Now of course, there really ought to be a parallel list. After all, it takes two to create a relationship – or lack thereof. If I were to summarize the things I hear from IT organizations about the Business side, the list might look something like this:
- IT hates when the Business initiates a project and then walks away from further involvement until the project is launched. And then complains about the result.
- IT hates when the Business tosses a set of overly complex, conflicting and vague requirements into our lap and expects us to sort things out.
- IT hates when the Business comes up with major systems ideas after “playing around on their iPad.”
- IT hates when the Business refuses to prioritize.
- IT hates when the Business implements a SaaS solution without consulting us – or in fact, anyone.
- IT hates when the Business surprises us.
- IT hates when the Business forces us to do things “now” that we know we will regret.
- IT hates when the Business comes to us and asks us to resolve ID-10-T errors (figure it out).
Do things always need to continue like this? Is there any way to break this cycle?

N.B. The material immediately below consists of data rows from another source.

(** An active mode is not excluded by a triggered binding, a required one is active. *)
Lemma triggered_modes `{Trigger T} (b : Binding T) m ms i f :
  Binding.is_triggered_by b m ms i = true → f ≠ 0 →
  (Flags.contains (notmode b) f = true → Flags.contains m f = false) ∧
  (Flags.contains (mode b) f = true → Flags.contains m f = true).
Proof.
  rewrite triggered, intersects_false, contains_true. intros (_ & _ & Hm & Hn) Hf. split.
  - intros E%contains_true. apply not_true_iff_false. intros E'%contains_true. apply Hf.
    clear Hf Hm. rewrite <- E'. bitwise.
  - rewrite !contains_true. intros E. clear Hf Hn. bitwise.
Qed.

Section Quiet.
Context `{Winit}.

Lemma quiet_bindings `{Trigger T} (l : list (Binding T)) b mode search ms i :
  Forall quiet l → b ∈ l → Binding.is_triggered_by b (BindingMode.new mode search) ms i = true →
  (writes (action b) = true → TermMode.contains mode TermMode.VI = false ∧ search = false) ∧
  (pastes (action b) = true → TermMode.contains mode TermMode.VI = false ∨ search = true).
Proof.
  rewrite Forall_forall. intros Hl Hb Ht. destruct (Hl _ Hb) as [Hw Hp].
  destruct (binding_mode_vi mode search) as [Ev Es].
  destruct (triggered_modes _ _ _ _ BindingMode.VI Ht) as [V1 V2]; [done|].
  destruct (triggered_modes _ _ _ _ BindingMode.SEARCH Ht) as [S1 S2]; [done|].
  rewrite Ev in *. rewrite Es in *. naive_solver.
Qed.

(**  In vi mode and during a search no default binding sends an escape sequence to the
    program in the terminal, and in vi mode none pastes except into the search. *)
Theorem default_bindings_quiet p b mode search ms i :
  b ∈ default_key_bindings p →
  Binding.is_triggered_by b (BindingMode.new mode search) ms i = true →
  (writes (action b) = true → TermMode.contains mode TermMode.VI = false ∧ search = false) ∧
  (pastes (action b) = true → TermMode.contains mode TermMode.VI = false ∨ search = true).
Proof. apply quiet_bindings, default_quiet. Qed.
End Quiet.

Section Samples.
#[local] Existing Instance ascii_unicode.
#[local] Existing Instance sample_winit.

Definition paste_binding : KeyBinding :=
  mkBinding ModifiersState.empty Action.Paste 24 0
    (BindingKey.Keycode (Named NamedKey.Paste) KeyLocation.Any).

Lemma default_bindings_quiet_witness :
  (writes Action.Paste = true → TermMode.contains TermMode.VI TermMode.VI = false ∧ true = false) ∧
  (pastes Action.Paste = true → TermMode.contains TermMode.VI TermMode.VI = false ∨ true = true).
Proof.
  apply (default_bindings_quiet Unix paste_binding TermMode.VI true ModifiersState.empty
           (BindingKey.Keycode (Named NamedKey.Paste) KeyLocation.Standard)).
  - apply list_elem_of_lookup. exists 3%nat. reflexivity.
  - vm_compute. reflexivity.
Defined.

(** A binding with the escape key and the modes [Vi|~Search], and the number of a mouse button
    that does not fit. *)
Example read_binding :
  KeyBinding_deserialize
    (VTable [(str "Key", VString (str "Escape")); (str "mode", VString (str "Vi | ~Search"));
             (str "mods", VString (str "Control|Option")); (str "chars", VString (str "x"))])
  = Ok (mkBinding (mkMods false true true false) (Action.Esc (str "x"))
          BindingMode.VI BindingMode.SEARCH
          (BindingKey.Keycode (Named NamedKey.Escape) KeyLocation.Any)).
Proof. vm_compute. reflexivity. Qed.

Example mouse_button_wraps :
  mouse_deserialize (VInteger 65536) = mouse_deserialize (VInteger 0)
  ∧ mouse_deserialize (VInteger 65537) = Err (InvalidInteger 65537).
Proof. vm_compute. split; reflexivity. Qed.

(** A binding of the keyboard with an action of the mouse, since it names a button as well. *)
Example mouse_action_on_a_key :
  KeyBinding_deserialize
    (VTable [(str "key", VString (str "Escape")); (str "mouse", VString (str "Left"));
             (str "action", VString (str "ExpandSelection"))])
  = Ok (mkBinding ModifiersState.empty (Action.Mouse MouseAction.ExpandSelection) 0 0
          (BindingKey.Keycode (Named NamedKey.Escape) KeyLocation.Any)).
Proof. vm_compute. reflexivity. Qed.
End Samples.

I think that the cloud, and especially a predictable document platform for office workflows, can go a long way toward taking some of the day-to-day tactical tensions out of the Business-IT relationship. It is a pragmatic tool:
- It provides a framework for the Business to solve its own problems.
- It provides a platform for the Business to assume responsibility for improvements in the processes it knows best.
- It pushes responsibility and accountability for process improvement to the Business, where it belongs.
The cumulative impact of these seemingly modest Business-driven improvements sets a pattern of employee empowerment that carries over into a more strategic relationship with IT. It frees IT to support innovations in the platform itself – and how it connects with other strategic platforms – rather than being preoccupied with tactical distractions.
At the end of the movie Casablanca, after a long story of antagonism, Rick Blaine tells Capt. Louis Renault, “Louis, I think this is the beginning of a beautiful friendship.”
The cloud (and document management and workflow cloud services like DocuWare Cloud) creates an opportunity for IT to do what it does best – deliver and support platforms – and for the Business to do the same – identify and implement improvements in their business.
And perhaps move beyond the mutually-defeating “8 things we hate” and create the “beginning of a beautiful friendship.”